Geralmente as fimoses grau 2 e 3A causam a parafimose (Figura 2).

Tabela 1 – Classificação de Fimose

  1. Grau 1 – impossível a visualização do meato uretral (figura a).
  2. Grau 2 – visualização do meato uretral e parcial da glande. Anel estenótico (Figura b).
  3. Grau 3A – anel estenótico com explosição da glande com dificuldade (fugura c).
  4. Grau 3B – anel estenótico com explosição da glande com facilidade (figura c).

Figura 1) Parafimose

                                                                  Figura 2) Classificação de fimose     

Tratamento

O seu diagnóstico requer tratamento de urgência em alguma unidade com atendimento de 24 horas, pois existe o risco de necrose peniana, e a dor e o inchaço serão progressivos e de forte intensidade.

Infelizmente os pacientes que evoluem com parafimose por uma fimose mal orientada sofrem bastante dor e o trauma psicológico pode incomodar para toda a vida em crianças acima dos 3 anos, pois sua redução costuma ser feita com muita dor, apesar da anestesia local no pronto socorro (Figura 3). Após essa idade, os pacientes já criam memória até o final da vida.

O tratamento da parafimose pode ser feito com manobras digitais de redução (Figura 4) com ou sem anestesia. Em casos onde a redução está muito difícil, pode-se realizar furos na mucosa, após a anestesia local para diminuição do inchaço, ou a postoplastia, nos casos mais extremos (Figura 5).
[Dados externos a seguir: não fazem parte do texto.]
(* ===== verification/Vfs.v ===== *)
(** * The virtual file system interface

    [axfs_vfs] is another crate: [VfsOps] (file systems) and [VfsNodeOps] (files
    and directories) are traits that the drivers implement and that
    [modules/axfs] calls.  Their operations are parameters: they work on a world
    that holds the contents of all file systems.  A file system is a handle of
    type [F], a node a handle of type [N]. *)

From Stdlib Require Import Ascii Strings.Byte.
From S2P Require Import Prelude RustStr Disk.

Inductive VfsNodeType : Type := Fifo | CharDevice | Dir | BlockDev | File | SymLink | Socket.

#[global] Instance VfsNodeType_eq_dec : EqDecision VfsNodeType.
Proof. solve_decision. Defined.

(** [VfsNodePerm] is a set of the permission bits of Unix. *)
Definition owner_readable (perm : Z) : bool := Z.testbit perm 8.
Definition owner_writable (perm : Z) : bool := Z.testbit perm 7.
Definition owner_executable (perm : Z) : bool := Z.testbit perm 6.

Record VfsNodeAttr : Type := mkAttr {
  a_perm : Z;
  a_type : VfsNodeType;
  a_size : Z;
  a_blocks : Z;
}.

Definition attr_is_dir (a : VfsNodeAttr) : bool := bool_decide (a_type a = Dir).
Definition attr_is_file (a : VfsNodeAttr) : bool := bool_decide (a_type a = File).

Record VfsDirEntry : Type := mkDirEntry {
  d_type : VfsNodeType;
  d_name : string;
}.

Class Vfs (W F N : Type) : Type := {
  fs_root_dir : F → N;
  fs_mount : F → string → N → st W AxError ();
  fs_umount : F → st W AxError ();
  node_open : N → st W AxError ();
  node_release : N → st W AxError ();
  node_get_attr : N → st W AxError VfsNodeAttr;
  node_lookup : N → string → st W AxError N;
  node_create : N → string → VfsNodeType → st W AxError ();
  node_remove : N → string → st W AxError ();
  node_rename : N → string → string → st W AxError ();
  node_read_dir : N → Z → list VfsDirEntry → st W AxError (Z * list VfsDirEntry);
  node_read_at : N → Z → list u8 → st W AxError (Z * list u8);
  node_write_at : N → Z → list u8 → st W AxError Z;
  node_truncate : N → Z → st W AxError ();
  node_fsync : N → st W AxError ();

  (** [VfsDirEntry::new], which may shorten a long name. *)
  dirent_new : string → VfsNodeType → VfsDirEntry;
  dirent_default : VfsDirEntry;
  (** The methods of [VfsNodeOps] that a directory gets from the trait or from
      [impl_vfs_dir_default!] when it does not define them. *)
  default_open : st W AxError ();
  default_release : st W AxError ();
  default_rename : string → string → st W AxError ();
  dir_read_at : Z → list u8 → st W AxError (Z * list u8);
  dir_write_at : Z → list u8 → st W AxError Z;
  dir_truncate : Z → st W AxError ();
  dir_fsync : st W AxError ();

  (** [axfs_vfs::path::canonicalize]. *)
  canonicalize : string → string;
  (** [RamFileSystem::new] of [axfs_ramfs]. *)
  ramfs_new : W → F * W;
}.

(** What the documentation of the crate says of a directory that does not define
    [rename]: the call fails with [Unsupported] and does nothing. *)
Class VfsDefaults (W F N : Type) `{!Vfs W F N} : Prop := {
  default_rename_unsupported old new w : default_rename old new w = (Err Unsupported, w);
}.

(** A directory that keeps a listing: as long as the world satisfies [I], each call
    of [read_dir] copies the entries from [start_idx] on into the buffer, as far
    as it goes, and returns how many it copied. *)
Definition page (start_idx : Z) (entries dirents : list VfsDirEntry) : Z * list VfsDirEntry :=
  let n := ((len entries - start_idx) `max` 0) `min` len dirents in
  (n, splice 0 (sub start_idx n entries) dirents).

Definition serves {W} (read_dir : Z → list VfsDirEntry → st W AxError (Z * list VfsDirEntry))
    (I : W → Prop) (entries : list VfsDirEntry) : Prop :=
  ∀ start_idx dirents w, 0 ≤ start_idx → I w →
    ∃ w', read_dir start_idx dirents w = (Ok (page start_idx entries dirents), w') ∧ I w'.

(** A page, as code that walks along the listing fills it. *)
Lemma page_eq start entries dirents :
  0 ≤ start →
  let rest := drop (Z.to_nat start) entries in
  page start entries dirents =
    (len rest `min` len dirents, take (length dirents) rest ++ drop (length rest) dirents).
Proof.
  intros Hs rest. unfold page.
  assert (Hn : ((len entries - start) `max` 0) `min` len dirents = len rest `min` len dirents)
    by (unfold rest, len; rewrite length_drop; lia).
  rewrite Hn. f_equal. rewrite splice_0. unfold sub. fold rest. rewrite length_take. f_equal.
  - destruct (decide (length dirents ≤ length rest)%nat).
    + f_equal. unfold len. lia.
    + rewrite !take_ge; unfold len; lia || done.
  - destruct (decide (length dirents ≤ length rest)%nat).
    + rewrite !drop_ge; unfold len; lia || done.
    + f_equal. unfold len. lia.
Qed.

(** ** A small implementation

    File systems with flat tables from paths to nodes, for concrete runs.  A
    handle is the number of the file system and the path inside it. *)
Module TinyFs.
Record tiny : Type := mkTiny {
  next_fs : Z;
  nodes : gmap (Z * string) (VfsNodeType * list u8);
  disk_image : list u8;
}.

Definition upd_nodes (f : gmap (Z * string) (VfsNodeType * list u8) →
    gmap (Z * string) (VfsNodeType * list u8)) (w : tiny) : tiny :=
  mkTiny (next_fs w) (f (nodes w)) (disk_image w).

Definition join (base path : string) : string :=
  let p := trim_matches "/"%char path in
  let p := default p (strip_prefix "./" p) in
  if str_is_empty p || bool_decide (p = ".") then base
  else if str_is_empty base then p else base +:+ "/" +:+ p.

Definition found (n : Z * string) (w : tiny) : option (VfsNodeType * list u8) :=
  if str_is_empty n.2 then Some (Dir, []) else nodes w !! n.

Definition with_node {A} (n : Z * string) (k : VfsNodeType * list u8 → st tiny AxError A) :
    st tiny AxError A := λ w,
  match found n w with Some x => k x w | None => (Err NotFound, w) end.

Definition overwrite (off : Z) (new old : list u8) : list u8 :=
  let padded := old ++ replicate (Z.to_nat (off + len new - len old)) x00 in
  splice off new padded.

(** The names of the nodes at the top of file system [f]. *)
Definition top_names (f : Z) (w : tiny) : list (string * VfsNodeType) :=
  btree_iter (foldr (λ '((g, p), (ty, _)) m,
      if bool_decide (g = f) && bool_decide (split_at_char "/"%char p = None) then <[p := ty]> m else m)
    (∅ : gmap string VfsNodeType) (map_to_list (nodes w))).

#[export] Instance tiny_vfs : Vfs tiny Z (Z * string) := {|
  fs_root_dir f := (f, "");
  fs_mount _ _ _ := mret tt;
  fs_umount _ := mret tt;
  node_open _ := mret tt;
  node_release _ := mret tt;
  node_get_attr n := with_node n (λ x, mret (mkAttr 493 x.1 (len x.2) 1));
  node_lookup n path := let m := (n.1, join n.2 path) in with_node m (λ _, mret m);
  node_create n path ty := λ w,
    let m := (n.1, join n.2 path) in
    match found m w with
    | Some _ => (Ok (), w)
    | None => (Ok (), upd_nodes <[m := (ty, [])]> w)
    end;
  node_remove n path :=
    let m := (n.1, join n.2 path) in with_node m (λ _, modify (upd_nodes (delete m)));
  node_rename n old new :=
    let a := (n.1, join n.2 old) in
    let b := (n.1, join n.2 new) in
    with_node a (λ x, modify (upd_nodes (λ t, <[b := x]> (delete a t))));
  node_read_dir n start buf := λ w,
    let shown := drop (Z.to_nat start) (top_names n.1 w) in
    (Ok (len shown `min` len buf,
         ((λ x, mkDirEntry x.2 x.1) <$> take (length buf) shown) ++ drop (length shown) buf), w);
  node_read_at n off buf := with_node n (λ x,
    let k := ((len x.2 - off) `max` 0) `min` len buf in
    mret (k, splice 0 (sub off k x.2) buf));
  node_write_at n off buf := with_node n (λ x,
    modify (upd_nodes <[n := (x.1, overwrite off buf x.2)]>);; mret (len buf));
  node_truncate n size := with_node n (λ x,
    modify (upd_nodes <[n := (x.1, take (Z.to_nat size) x.2)]>));
  node_fsync _ := mret tt;
  dirent_new name ty := mkDirEntry ty name;
  dirent_default := mkDirEntry File "";
  default_open := mret tt;
  default_release := mret tt;
  default_rename _ _ := throw Unsupported;
  dir_read_at _ _ := throw IsADirectory;
  dir_write_at _ _ := throw IsADirectory;
  dir_truncate _ := throw IsADirectory;
  dir_fsync := throw IsADirectory;
  canonicalize p := "/" +:+ trim_matches "/"%char p;
  ramfs_new w := (next_fs w, mkTiny (next_fs w + 1) (nodes w) (disk_image w));
|}.

#[export] Instance tiny_defaults : VfsDefaults tiny Z (Z * string).
Proof. by split. Qed.
End TinyFs.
A realização destes procedimentos o mais precoce possível é a maneira mais eficaz de tratamento da parafimose, evitando a necessidade de realização de anestesia local ou até geral.

Algumas semanas após a resolução da parafimose, o paciente deve ser preparado para uma cirurgia de fimose (postectomia) eletiva, pois existe o risco de novo episódio de encarceramento da glande.

                                           Figura 3) Anestesia local                       

Figura 4) Redução manual 

 Figura 5) Redução cirúrgica – postoplastia

“Em nenhuma circunstância as informações aqui publicadas substituem a consulta com o seu médico”

“Para mais informações procure sempre o seu Cirurgião Pediátrico e realize uma consulta presencial antes de qualquer iniciativa”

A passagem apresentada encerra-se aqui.